Position Stance: The Stance

By Don Graydon.

Consider the strength of the stance alone, apart from any attachment to an anchor, since in most cases it is primarily the stance that prevents you from being jerked around by a fall or reduces the consequences of being tossed about. The following findings on the comparative value of different stances apply when using both the hip belay and modern belay devices.
Located behind a solid object: In unusually fortunate situations, you can assume the strongest stance of all, directly behind an immovable object, such as a rock protrusion. Don't count on this luck often.

Sitting stances: Suitable for rock, snow, or brush, this is the most common and versatile stance. Your feet and seat make three solid contacts with the mountain.

  • It is most stable if the rope passes between your feet or legs, for it then resembles a tripod. The tripod's apex is the attachment of the belay to the front of your harness; one leg is your pelvic bones and seat, the other two your own legs.
  • In that configuration, tests indicate that the average person can hold 350 pounds of tension on the rope for several seconds, or an impact about twice as great.
  • Knees are strongest when the angle at the joint is nearly straight (180 to 140 degrees). The stance is only about half as strong if the knees are bent at an angle below 100 degrees or if the rope runs over the foot support (directed slightly outside the tripod).
Standing stances: In this position there are only two points of contact with the rock.

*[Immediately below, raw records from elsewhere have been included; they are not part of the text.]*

Lemma findOne_run this v ks w :
  v <> "" -> ks <> [] ->
  let opts :=
    ViewOpts {[ "reduce" := VBool false; "include_docs" := VBool true;
                "limit" := VNum (Int 2) ]} (Some ks) in
  DAO.findOne this (VStr v) ks w =
  (match db_partitionedView (DAO.db this) (calls w)
           (DAO.type this) (DAO.type this) v opts with
   | inl e => inl (StoreError e)
   | inr [] => inr VNull
   | inr [row] => inr (row_doc row)
   | inr (_ :: _ :: _) => inl (AssertionError "key is not unique")
   end,
   logged w (PartitionedView (DAO.type this) (DAO.type this) v opts)).
Proof.
  intros Hv Hks opts. subst opts. unfold DAO.findOne.
  rewrite run_typeof_is, typeof_nonempty_string, run_assert.
  rewrite (nonempty_string_VStr _ Hv), run_assert, length_pos_nonempty.
  rewrite bool_decide_eq_true_2 by done.
  rewrite run_partitionedView. cbv zeta.
  destruct (db_partitionedView _ _ _ _ _ _) as [e|[|r1 [|r2 rows]]]; done.
Qed.

Lemma count_run this v ks w :
  v <> "" ->
  let opts :=
    ViewOpts {[ "reduce" := VBool true ]}
             (match ks with [] => None | _ :: _ => Some ks end) in
  DAO.count this (VStr v) ks w =
  (match db_partitionedView (DAO.db this) (calls w)
           (DAO.type this) (DAO.type this) v opts with
   | inl e => inl (StoreError e)
   | inr [] => inr (VNum (Int 0))
   | inr (row :: _) => inr (row_value row)
   end,
   logged w (PartitionedView (DAO.type this) (DAO.type this) v opts)).
Proof.
  intros Hv opts. subst opts. unfold DAO.count.
  rewrite run_typeof_is, typeof_nonempty_string, run_assert.
  rewrite (nonempty_string_VStr _ Hv).
  replace (if bool_decide (length ks <> 0%nat) then Some ks else None)
    with (match ks with [] => None | _ :: _ => Some ks end)
    by (by destruct ks).
  rewrite run_partitionedView. cbv zeta.
  by destruct (db_partitionedView _ _ _ _ _ _) as [e|[|r1 rows]].
Qed.

(** C5. For a non-empty view name and a non-empty key, [findOne] sends one
    query, with [reduce] off, [include_docs] on, [limit] 2 and the key; on
    its rows it fails with NotUnique when there are two or more, returns the
    document of the row when there is exactly one, and [null] when there is
    none. *)
Theorem findOne_unique this v key w :
  v <> "" -> key <> [] ->
  let opts :=
    ViewOpts {[ "reduce" := VBool false; "include_docs" := VBool true;
                "limit" := VNum (Int 2) ]} (Some key) in
  let r := DAO.findOne this (VStr v) key w in
  r.2 = logged w (PartitionedView (DAO.type this) (DAO.type this) v opts) /\
  forall rows,
    db_partitionedView (DAO.db this) (calls w)
      (DAO.type this) (DAO.type this) v opts = inr rows ->
    ((2 <= length rows)%nat -> fails_with r NotUnique) /\
    (forall row, rows = [row] -> r.1 = inr (row_doc row)) /\
    (rows = [] -> r.1 = inr VNull).
Proof.
  intros Hv Hkey opts r. subst opts r. unfold DAO.findOne.
  rewrite run_typeof_is, typeof_nonempty_string, run_assert.
  rewrite (nonempty_string_VStr _ Hv), run_assert, length_pos_nonempty.
  rewrite bool_decide_eq_true_2 by done.
  rewrite run_partitionedView. cbv zeta.
  destruct (db_partitionedView _ _ _ _ _ _) as [e|rows]; [done|].
  rewrite run_assert. split.
  - by destruct (bool_decide _).
  - intros ? [= <-]. repeat apply conj.
    + intros Hlen. rewrite bool_decide_eq_false_2 by lia. fails.
    + by intros row ->.
    + by intros ->.
Qed.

It should be done only with a short, tight rope to the anchor, which will take most of the force, or when standing just below the first protection, so that you cannot be pulled over.
  • With one foot well forward, the average belayer can hold 200 pounds from below but less than half as much with a pull to the side or with the feet together.
  • Belaying a leader from a standing position ("slingshot" belay) is extremely weak if the pull is forward.